> **DATASET RECORDS**
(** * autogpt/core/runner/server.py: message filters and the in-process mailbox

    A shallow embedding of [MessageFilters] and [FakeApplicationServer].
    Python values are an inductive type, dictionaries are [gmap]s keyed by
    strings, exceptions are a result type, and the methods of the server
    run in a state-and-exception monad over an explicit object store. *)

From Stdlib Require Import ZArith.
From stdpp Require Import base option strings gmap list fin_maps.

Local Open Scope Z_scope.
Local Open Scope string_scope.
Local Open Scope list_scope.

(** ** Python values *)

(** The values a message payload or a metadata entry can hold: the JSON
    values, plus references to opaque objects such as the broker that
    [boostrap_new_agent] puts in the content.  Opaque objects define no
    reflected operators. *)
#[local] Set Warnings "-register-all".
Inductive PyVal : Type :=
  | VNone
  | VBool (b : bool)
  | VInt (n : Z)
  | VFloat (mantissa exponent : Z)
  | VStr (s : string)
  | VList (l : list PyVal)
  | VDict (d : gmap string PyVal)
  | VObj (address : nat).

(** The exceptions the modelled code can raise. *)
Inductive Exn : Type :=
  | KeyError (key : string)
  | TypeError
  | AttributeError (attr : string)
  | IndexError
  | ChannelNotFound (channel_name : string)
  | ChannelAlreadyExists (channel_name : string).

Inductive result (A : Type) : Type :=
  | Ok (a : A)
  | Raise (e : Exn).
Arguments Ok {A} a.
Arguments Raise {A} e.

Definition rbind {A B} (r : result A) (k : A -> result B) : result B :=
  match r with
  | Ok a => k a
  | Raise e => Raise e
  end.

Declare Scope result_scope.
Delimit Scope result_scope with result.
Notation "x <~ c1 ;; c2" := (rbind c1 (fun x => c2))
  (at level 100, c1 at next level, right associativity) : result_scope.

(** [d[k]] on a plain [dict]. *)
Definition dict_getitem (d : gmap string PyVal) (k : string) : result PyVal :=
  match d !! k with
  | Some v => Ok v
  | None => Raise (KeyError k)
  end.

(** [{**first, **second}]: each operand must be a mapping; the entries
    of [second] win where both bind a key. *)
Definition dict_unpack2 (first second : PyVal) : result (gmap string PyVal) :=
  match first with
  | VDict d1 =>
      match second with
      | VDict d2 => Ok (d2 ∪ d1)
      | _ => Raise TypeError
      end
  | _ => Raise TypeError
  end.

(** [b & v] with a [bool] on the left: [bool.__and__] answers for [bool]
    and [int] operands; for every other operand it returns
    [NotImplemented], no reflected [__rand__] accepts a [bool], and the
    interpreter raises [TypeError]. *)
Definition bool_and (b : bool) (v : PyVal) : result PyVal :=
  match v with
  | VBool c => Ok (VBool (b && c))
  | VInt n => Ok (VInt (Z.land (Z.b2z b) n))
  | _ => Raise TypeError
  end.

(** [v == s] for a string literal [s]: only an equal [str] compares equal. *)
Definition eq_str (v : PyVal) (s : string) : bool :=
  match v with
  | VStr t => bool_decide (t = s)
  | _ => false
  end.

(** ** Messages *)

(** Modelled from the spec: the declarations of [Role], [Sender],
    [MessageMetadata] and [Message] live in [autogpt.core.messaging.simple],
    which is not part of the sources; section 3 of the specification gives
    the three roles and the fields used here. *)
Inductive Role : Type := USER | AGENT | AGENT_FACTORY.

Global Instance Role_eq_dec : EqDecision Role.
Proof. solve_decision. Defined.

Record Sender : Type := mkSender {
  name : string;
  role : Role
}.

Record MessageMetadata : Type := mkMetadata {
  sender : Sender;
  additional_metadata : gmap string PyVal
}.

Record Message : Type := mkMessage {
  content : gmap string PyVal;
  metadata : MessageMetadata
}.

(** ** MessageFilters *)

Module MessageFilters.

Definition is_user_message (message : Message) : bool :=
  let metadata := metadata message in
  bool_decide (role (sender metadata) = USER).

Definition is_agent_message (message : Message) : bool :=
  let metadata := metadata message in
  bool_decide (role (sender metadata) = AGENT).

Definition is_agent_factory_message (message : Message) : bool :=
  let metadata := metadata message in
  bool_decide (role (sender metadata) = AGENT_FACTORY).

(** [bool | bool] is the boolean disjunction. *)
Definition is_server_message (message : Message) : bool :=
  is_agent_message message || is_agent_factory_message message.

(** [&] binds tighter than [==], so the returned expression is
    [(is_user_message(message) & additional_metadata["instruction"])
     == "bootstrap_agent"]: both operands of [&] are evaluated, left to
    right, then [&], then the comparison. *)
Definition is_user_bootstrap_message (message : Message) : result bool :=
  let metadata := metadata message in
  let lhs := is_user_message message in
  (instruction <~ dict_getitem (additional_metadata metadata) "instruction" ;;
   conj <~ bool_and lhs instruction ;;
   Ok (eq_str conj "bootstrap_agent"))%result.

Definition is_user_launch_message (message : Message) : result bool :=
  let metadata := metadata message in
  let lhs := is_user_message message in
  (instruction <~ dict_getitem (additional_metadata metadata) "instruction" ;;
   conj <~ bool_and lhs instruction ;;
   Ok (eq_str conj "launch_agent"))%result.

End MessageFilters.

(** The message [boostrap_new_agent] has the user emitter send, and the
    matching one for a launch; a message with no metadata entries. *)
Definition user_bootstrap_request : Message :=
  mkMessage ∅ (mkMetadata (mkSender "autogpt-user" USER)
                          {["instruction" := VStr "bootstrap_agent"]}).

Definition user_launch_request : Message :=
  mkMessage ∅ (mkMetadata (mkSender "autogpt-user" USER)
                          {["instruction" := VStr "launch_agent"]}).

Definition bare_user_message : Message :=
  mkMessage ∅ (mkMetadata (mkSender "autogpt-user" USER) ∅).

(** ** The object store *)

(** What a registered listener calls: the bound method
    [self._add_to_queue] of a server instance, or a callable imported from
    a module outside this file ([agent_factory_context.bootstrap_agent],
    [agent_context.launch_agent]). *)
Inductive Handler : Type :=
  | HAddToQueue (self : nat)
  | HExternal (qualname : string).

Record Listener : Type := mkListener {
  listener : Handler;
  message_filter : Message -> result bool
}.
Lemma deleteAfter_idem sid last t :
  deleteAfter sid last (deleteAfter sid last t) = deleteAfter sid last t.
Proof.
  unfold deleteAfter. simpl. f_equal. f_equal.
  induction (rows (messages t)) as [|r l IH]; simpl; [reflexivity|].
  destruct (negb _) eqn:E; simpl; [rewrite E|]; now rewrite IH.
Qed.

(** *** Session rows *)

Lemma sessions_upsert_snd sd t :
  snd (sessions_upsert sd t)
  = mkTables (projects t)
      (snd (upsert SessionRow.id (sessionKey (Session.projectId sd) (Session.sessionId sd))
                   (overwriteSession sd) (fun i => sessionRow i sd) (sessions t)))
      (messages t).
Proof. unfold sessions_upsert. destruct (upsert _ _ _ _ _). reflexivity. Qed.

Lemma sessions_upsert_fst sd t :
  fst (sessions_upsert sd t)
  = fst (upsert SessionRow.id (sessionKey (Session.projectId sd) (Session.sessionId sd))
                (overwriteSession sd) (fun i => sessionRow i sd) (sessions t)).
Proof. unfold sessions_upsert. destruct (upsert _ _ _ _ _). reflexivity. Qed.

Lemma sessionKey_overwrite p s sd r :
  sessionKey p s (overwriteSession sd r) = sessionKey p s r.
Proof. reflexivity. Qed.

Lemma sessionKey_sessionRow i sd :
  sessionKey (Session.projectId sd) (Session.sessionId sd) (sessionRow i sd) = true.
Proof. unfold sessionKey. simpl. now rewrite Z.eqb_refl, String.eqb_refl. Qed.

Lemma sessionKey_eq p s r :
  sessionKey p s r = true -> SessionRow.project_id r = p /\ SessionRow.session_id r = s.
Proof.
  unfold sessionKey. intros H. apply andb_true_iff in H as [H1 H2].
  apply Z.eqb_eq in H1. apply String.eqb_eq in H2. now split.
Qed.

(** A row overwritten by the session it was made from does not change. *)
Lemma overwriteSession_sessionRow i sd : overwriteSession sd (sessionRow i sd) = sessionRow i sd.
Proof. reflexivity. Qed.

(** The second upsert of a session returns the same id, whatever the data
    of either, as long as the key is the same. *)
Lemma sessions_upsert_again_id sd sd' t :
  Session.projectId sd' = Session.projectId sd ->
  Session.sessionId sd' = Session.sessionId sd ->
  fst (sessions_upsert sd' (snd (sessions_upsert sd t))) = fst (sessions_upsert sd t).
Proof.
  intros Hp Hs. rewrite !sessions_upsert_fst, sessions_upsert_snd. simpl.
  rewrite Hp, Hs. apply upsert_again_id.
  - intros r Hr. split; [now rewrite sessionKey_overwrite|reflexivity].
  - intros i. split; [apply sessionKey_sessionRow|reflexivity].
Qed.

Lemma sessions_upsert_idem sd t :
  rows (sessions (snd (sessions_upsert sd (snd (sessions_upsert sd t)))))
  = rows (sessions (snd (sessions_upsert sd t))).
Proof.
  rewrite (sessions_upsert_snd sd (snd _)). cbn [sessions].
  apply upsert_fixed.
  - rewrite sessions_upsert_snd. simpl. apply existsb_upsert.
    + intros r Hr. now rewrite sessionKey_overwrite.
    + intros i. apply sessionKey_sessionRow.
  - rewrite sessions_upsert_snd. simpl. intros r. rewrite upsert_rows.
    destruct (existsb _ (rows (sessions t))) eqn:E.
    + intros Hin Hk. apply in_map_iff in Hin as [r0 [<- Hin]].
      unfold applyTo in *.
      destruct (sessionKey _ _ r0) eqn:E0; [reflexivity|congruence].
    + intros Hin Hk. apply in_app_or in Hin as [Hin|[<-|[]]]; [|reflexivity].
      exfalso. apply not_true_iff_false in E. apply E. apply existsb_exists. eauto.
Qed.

> **ACTIVITY**
From the records above, copy every line that includes the word "MessageMetadata".

> **FINISHED TASK**
    [MessageMetadata] and [Message] live in [autogpt.core.messaging.simple],
Record MessageMetadata : Type := mkMetadata {
  metadata : MessageMetadata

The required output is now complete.